> Is that assuming the tax money is going into the void?
It assumes that it's going somewhere else, which, if it wasn't, would cause it to have no purpose or effect.
> shouldn't someone be getting the money and potentially using it to buy Apple stock?
Going from "predominantly what happens" to "it's theoretically possible occasionally" is a question of magnitude rather than direction.
> Most of them may waste it on silly things like food and rent, but some might end up with a surplus and become investors.
Or their spending it on food and rent results in an increase in rents, even for the people who didn't get any, which rents go in part to foreign investors who remove it from the jurisdiction, and then domestic people have even less to invest than before.
Compare this to the thing where you e.g. relax zoning rules to reduce housing scarcity so that rents come down and then domestic people have that money to invest.
> Same effect if say the income tax is lowered to make the wealth tax revenue-neutral.
Which is to say, same problem -- you've now created a preference for spending rather than saving/investing while increasing your reliance on the taxation of saving/investing.
> It's hard to for me to imagine a way to spend taxes that doesn't help someone. Even if the money is used on war—a net destruction of value and lives—there are some people selling missiles better off a result.
Things have both opportunity costs and externalities. If you take a billion dollars from a company building grid battery storage whose investors would will the profits to a malaria charity then the grid burns more fossil fuels, consumers pay more for electricity, more people get malaria, the pointless war kills innocent people, those populations get pissed off and commit acts of terrorism, and the defense contractor gets a billion dollars (this is supposed to be the benefit) which it uses to bribe the government to increase the amount of bombings. This is obviously a massive overall net loss and would be better off not happening notwithstanding that the defense contractor likes it.

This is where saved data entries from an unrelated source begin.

(** C5. Resolution against [cwd]: an empty or [.] argument gives [cwd], an
    argument starting with a slash is taken as it is, anything else is
    appended to [cwd] without its trailing slashes, after a slash.
    Normalization splits at slashes, drops empty and [.] segments, pops
    one segment for every [..] (nothing to pop at the root), and joins
    what is left behind a leading slash; what is left holds no empty, [.]
    or [..] segment, so the result never leaves the root and normalizing
    it again changes nothing. From [/home/u], [..] is [/home]; from [/],
    [../../x] is [/x]; from [/a], [/b] is [/b]. *)
Theorem path_resolution :
  (forall cwd, resolvePath cwd [] = cwd /\ resolvePath cwd [DOT] = cwd) /\
  (forall cwd p, startsWith SLASH p = true -> resolvePath cwd p = p) /\
  (forall cwd p,
      p <> [] -> p <> [DOT] -> startsWith SLASH p = false ->
      resolvePath cwd p = strip_trailing_slashes cwd ++ [SLASH] ++ p) /\
  (forall s c n,
      c <> SLASH -> strip_trailing_slashes (s ++ [c] ++ repeat SLASH n) = s ++ [c]) /\
  (forall n, strip_trailing_slashes (repeat SLASH n) = []) /\
  (forall path,
      normalizePath path
      = SLASH :: join [SLASH]
                   (fold_left normalize_step (filter nonempty (split_on SLASH path)) [])) /\
  (forall stack, normalize_step stack [DOT] = stack) /\
  (forall stack x, normalize_step (stack ++ [x]) [DOT; DOT] = stack) /\
  normalize_step [] [DOT; DOT] = [] /\
  (forall stack part,
      part <> [DOT] -> part <> [DOT; DOT] -> normalize_step stack part = stack ++ [part]) /\
  (forall path,
      forallb kept (fold_left normalize_step (filter nonempty (split_on SLASH path)) [])
      = true) /\
  (forall path, normalizePath (normalizePath path) = normalizePath path) /\
  normalizePath (resolvePath (js "/home/u") (js "..")) = js "/home" /\
  normalizePath (resolvePath (js "/") (js "../../x")) = js "/x" /\
  normalizePath (resolvePath (js "/a") (js "/b")) = js "/b".
Proof.
  split; [intros cwd; split; reflexivity|].
  split; [exact resolvePath_absolute|].
  split; [exact resolvePath_relative|].
  split; [exact strip_trailing_slashes_run|].
  split; [exact strip_trailing_slashes_only|].
  split; [reflexivity|].
  split; [reflexivity|].
  split; [intros stack x; unfold normalize_step; simpl; apply removelast_last|].
  split; [reflexivity|].
  split; [exact normalize_step_kept|].
  split; [exact normalizePath_stack_kept|].
  split; [exact normalizePath_idempotent|].
  repeat split; vm_compute; reflexivity.
Qed.

Lemma path_resolution_witness :
  resolvePath (js "/home/u") (js "/etc") = js "/etc" /\
  resolvePath (js "/home/u//") (js "docs/a.txt")
  = strip_trailing_slashes (js "/home/u//") ++ [SLASH] ++ js "docs/a.txt" /\
  strip_trailing_slashes (js "/home/" ++ [N_of_ascii "u"] ++ repeat SLASH 2)
  = js "/home/" ++ [N_of_ascii "u"] /\
  normalize_step [js "home"] (js "u") = [js "home"] ++ [js "u"].
Proof.
  destruct path_resolution as (_ & Habs & Hrel & Hstrip & _ & _ & _ & _ & _ & Hpush & _).
  split; [apply Habs; reflexivity|].
  split; [apply Hrel; [vm_compute; discriminate | vm_compute; discriminate | reflexivity]|].
  split; [apply Hstrip; vm_compute; discriminate|].
  apply Hpush; vm_compute; discriminate.
Defined.

(** ** The terminal monad *)

Section TerminalFacts.

Context {K H : Type} `{KernelClient K} `{Host H}.

Local Abbreviation keeps m := (keeps_history (K:=K) (H:=H) m).

Lemma keeps_history_ret {A} (a : A) : keeps (ret a).
Proof. intros t. reflexivity. Qed.

Lemma keeps_history_bind {A B} (m : M A) (f : A -> M B) :
  keeps m -> (forall a, keeps (f a)) -> keeps (bind m f).
Proof.
  intros Hm Hf t. unfold bind. specialize (Hm t).
  destruct (m t) as [[a|msg|] t']; simpl in *; try exact Hm.
  rewrite Hf. exact Hm.
Qed.

Lemma keeps_history_try_catch {A} (m : M A) (handler : jsstring -> M A) :
  keeps m -> (forall msg, keeps (handler msg)) ->
  keeps (try_catch m handler).
Proof.
  intros Hm Hh t. unfold try_catch. specialize (Hm t).
  destruct (m t) as [[a|msg|] t']; simpl in *; try exact Hm.
  rewrite Hh. exact Hm.
Qed.

Lemma keeps_history_get_cwd : keeps get_cwd.
Proof. intros t. reflexivity. Qed.

Lemma keeps_history_set_cwd (p : jsstring) : keeps (set_cwd p).
Proof. intros t. reflexivity. Qed.

Lemma keeps_history_query {A} (q : K -> reply A) : keeps (query q).
Proof. intros t. reflexivity. Qed.

Lemma keeps_history_mutate (m : K -> reply unit * K) : keeps (mutate m).
Proof. intros t. unfold mutate. destruct (m (remote t)). reflexivity. Qed.

Lemma keeps_history_host_call (f : H -> reply unit * H) : keeps (host_call f).
Proof. intros t. unfold host_call. destruct (f (host t)). reflexivity. Qed.

Lemma keeps_history_host_do (f : H -> H) : keeps (host_do f).
Proof. intros t. reflexivity. Qed.

Lemma keeps_history_run_mutation (m : K -> reply unit * K) : keeps (run_mutation m).
Proof.
  apply keeps_history_try_catch.
  - apply keeps_history_bind; [apply keeps_history_mutate|].
    intros _. apply keeps_history_ret.
  - intros msg. apply keeps_history_ret.
Qed.

End TerminalFacts.

Create HintDb history.

#[local] Hint Resolve keeps_history_ret keeps_history_get_cwd keeps_history_set_cwd
  keeps_history_query keeps_history_mutate keeps_history_host_call keeps_history_host_do
  keeps_history_run_mutation : history.

Ltac keep_history :=
  repeat first
    [ progress auto with history
    | apply keeps_history_bind
    | apply keeps_history_try_catch
    | match goal with
      | |- forall _, _ => intro
      | |- keeps_history (match ?x with _ => _ end) => destruct x
      | |- keeps_history (if ?b then _ else _) => destruct b
      end ].

(** ** exec and the history *)

Section ExecFacts.

Context {K H : Type} `{KernelClient K} `{Host H}.

Lemma keeps_history_tree (fuel : nat) (args : list jsstring) :
  keeps_history (tree_handler (K:=K) (H:=H) fuel args).
Proof.
  intros t. unfold tree_handler, bind, get_cwd.
  destruct (buildTree (remote t) fuel (target_or_cwd (cwd t) args) [] true); reflexivity.
Qed.

Lemma keeps_history_sudo (args : list jsstring) :
  keeps_history (sudo_handler (K:=K) (H:=H) args).
Proof. unfold sudo_handler. keep_history. Qed.

Lemma keeps_history_open (args : list jsstring) :
  keeps_history (open_handler (K:=K) (H:=H) args).
Proof. unfold open_handler. keep_history. Qed.

Lemma keeps_history_edit (args : list jsstring) :
  keeps_history (edit_handler (K:=K) (H:=H) args).
Proof. unfold edit_handler. keep_history. Qed.

Lemma keeps_history_cd (args : list jsstring) :
  keeps_history (cd_handler (K:=K) (H:=H) args).
Proof. unfold cd_handler. keep_history. Qed.

Lemma keeps_history_echo (args : list jsstring) :
  keeps_history (echo_handler (K:=K) (H:=H) args).
Proof. unfold echo_handler. keep_history. Qed.

(** No handler of the table touches [history]. *)
Lemma handlers_keep_history (fuel : nat) :
  Forall (fun entry => forall args, keeps_history (snd entry args))
         (handlers (K:=K) (H:=H) fuel).
Proof.
  unfold handlers.
  repeat (apply Forall_cons; [cbn [snd]; intros args|]); try apply Forall_nil.
  - unfold help_handler. keep_history.
  - intros t. reflexivity.
  - unfold reset_handler. keep_history.
  - apply keeps_history_sudo.
  - unfold hello_handler. keep_history.
  - unfold pwd_handler. keep_history.
  - apply keeps_history_open.
  - apply keeps_history_edit.
  - apply keeps_history_cd.
  - unfold ls_handler. keep_history.
  - apply keeps_history_tree.
  - unfold mkdir_handler. keep_history.
  - unfold cat_handler. keep_history.
  - apply keeps_history_echo.
  - unfold rm_handler. keep_history.
  - unfold rmdir_handler. keep_history.
  - unfold mv_handler. keep_history.
  - unfold cp_handler. keep_history.
  - unfold stat_handler. keep_history.
Qed.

> Going from "predominantly what happens" to "it's theoretically possible occasionally" is a question of magnitude rather than direction.
Okay, fair enough. I took "without adding any new buyers" literally but yes, I can imagine this creating some downward pressure on stock prices.
> Or their spending it on food and rent results in an increase in rents, even for the people who didn't get any, which rents go in part to foreign investors who remove it from the jurisdiction, and then domestic people have even less to invest than before. ... Compare this to the thing where you e.g. relax zoning rules to reduce housing scarcity so that rents come down and then domestic people have that money to invest.
Are these mutually exclusive? I concede that people being unable to afford rent limits rent to some extent, but it's not my preferred price control. Giving them more money that they could use on rent might make it more clear we need to make other changes, and I can live with that.
> you've now created a preference for spending rather than saving/investing while increasing your reliance on the taxation of saving/investing.
Yes. Is that worse than the status quo? There's a lot of spending now that should be happening and is not—people literally dying from inability to afford medical treatment. You'll probably say—just as with the rent example—that people being more able to pay will cause medical costs to increase further, and I agree that should be addressed, but again I think people being flat-out unable to afford it is not the best way to control medical spending.
> [...pointless wars are a massive overall net loss...]
I think you understand this, but just to be clear in case anyone was wondering: I also hate pointless wars, just was making the point that even in the stupidest use of the tax money I can imagine there's still someone getting money to buy Apple stock, even though as a whole we're worse off.